24HoB WhollySpokesSean Beaver, cancer survivor, had been actively looking for opportunities to give back to the cancer community when he first heard about 24 Foundation from a friend who received an email from the Ulman Cancer Fund asking for volunteers for the ride. Beaver was happy to see this ride was local in Columbia. Beaver and his two friends, who would eventually establish the team, have many connections to cancer. Sean himself was diagnosed with Ameloblastoma in 2004 and had a small section of his jaw and surrounding tissue removed.

Beaver describes the team name as a play on words and their association with biking. “Wholly” is meant to represent the belief that the team is in this fight against cancer together and no one is alone; “Spokes” is meant to reflect the idea that we’re all extensions of a central point and radiate outward to support an outer circle. The name is also a play on the saying “Holly smokes”.

Team Wholly Spokes’ fundraising tactics include traditional methods like emailing friends and family. They also take advantage of the tools available in the 24 Foundation Participant Center. The team is currently working on a new concept for fundraising that involves sponsorships and offset purchases. Last year with just two members, the team raised over $2,000. This year, Wholly Spokes would like to be in the $5,000 – $10,000 range.

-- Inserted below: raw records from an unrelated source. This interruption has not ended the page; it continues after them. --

(** * Frame admission, result cache and retry logic of the logo detector

    A shallow embedding of [js/smart-detection.js] (class [SmartDetection])
    and of the Rekognition wrapper (class [RekognitionService]), together
    with the properties that the design document states about them.

    JavaScript numbers are IEEE-754 binary64 values.  The pixel arithmetic
    is written once over an interface [JSNumber] and instantiated twice:
    with Rocq's primitive [float] (the arithmetic the browser performs, so
    the functions can be run on concrete frames) and with the real numbers
    [R] (the same formulas without rounding, used for bounds that hold for
    every frame).  Wall-clock times, counters and array indices are
    integers well below 2^53, where binary64 arithmetic is exact; they are
    modelled in [Z] and [nat]. *)

From Stdlib Require Import ZArith List Bool String Ascii Lia.
From Stdlib Require Import Reals Lra.
From Stdlib Require Import Floats.PrimFloat Numbers.Cyclic.Int63.Uint63.
From Stdlib Require Import Init.Byte DecimalString.
From Stdlib Require DecimalZ.
Import ListNotations.

Local Open Scope Z_scope.

(* ================================================================== *)
(** ** Numbers *)

Class JSNumber (T : Type) : Type := {
  num_of_Z : Z -> T;          (* an integer literal or a byte read from a buffer *)
  num_undef : T;              (* result of arithmetic on [undefined] *)
  nadd : T -> T -> T;
  nsub : T -> T -> T;
  nmul : T -> T -> T;
  ndiv : T -> T -> T;
  nsqrt : T -> T;             (* Math.sqrt *)
  nabs : T -> T;              (* Math.abs *)
  nmax : T -> T -> T;         (* Math.max *)
  nltb : T -> T -> bool       (* a < b *)
}.

Declare Scope num_scope.
Delimit Scope num_scope with num.
Infix "+" := nadd : num_scope.
Infix "-" := nsub : num_scope.
Infix "*" := nmul : num_scope.
Infix "/" := ndiv : num_scope.
Notation "a <? b" := (nltb a b) : num_scope.
Notation "a >? b" := (nltb b a) : num_scope.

Beaver has this advice to give to first time riders:

  1. Expect to be sore, but know it’s worth it.
  2. Expect to meet some pretty cool people.
  3. Expect to meet people who inspire you.
  4. Expect to get wet if it rains.
  5. Expect to be taken care of because 24 Foundation thinks of everything.
  6. Expect to have a great time.
  7. Most importantly – make sure your bike has lights for night riding because there’s nothing better than riding as the sun is coming up.

The ride reminds Beaver of how fortunate he is and gives him a way to do something that will hopefully someday help put an end to cancer. A turning point for Beaver was in 2009 when a few members of the team were riding in the event.

“We approached a man standing on the side of the road holding a sign that simply said, ‘Thank you for riding. My son has cancer. He’s only 5,’” says Sean Beaver, team captain of Wholly Spokes. “That changed my life.”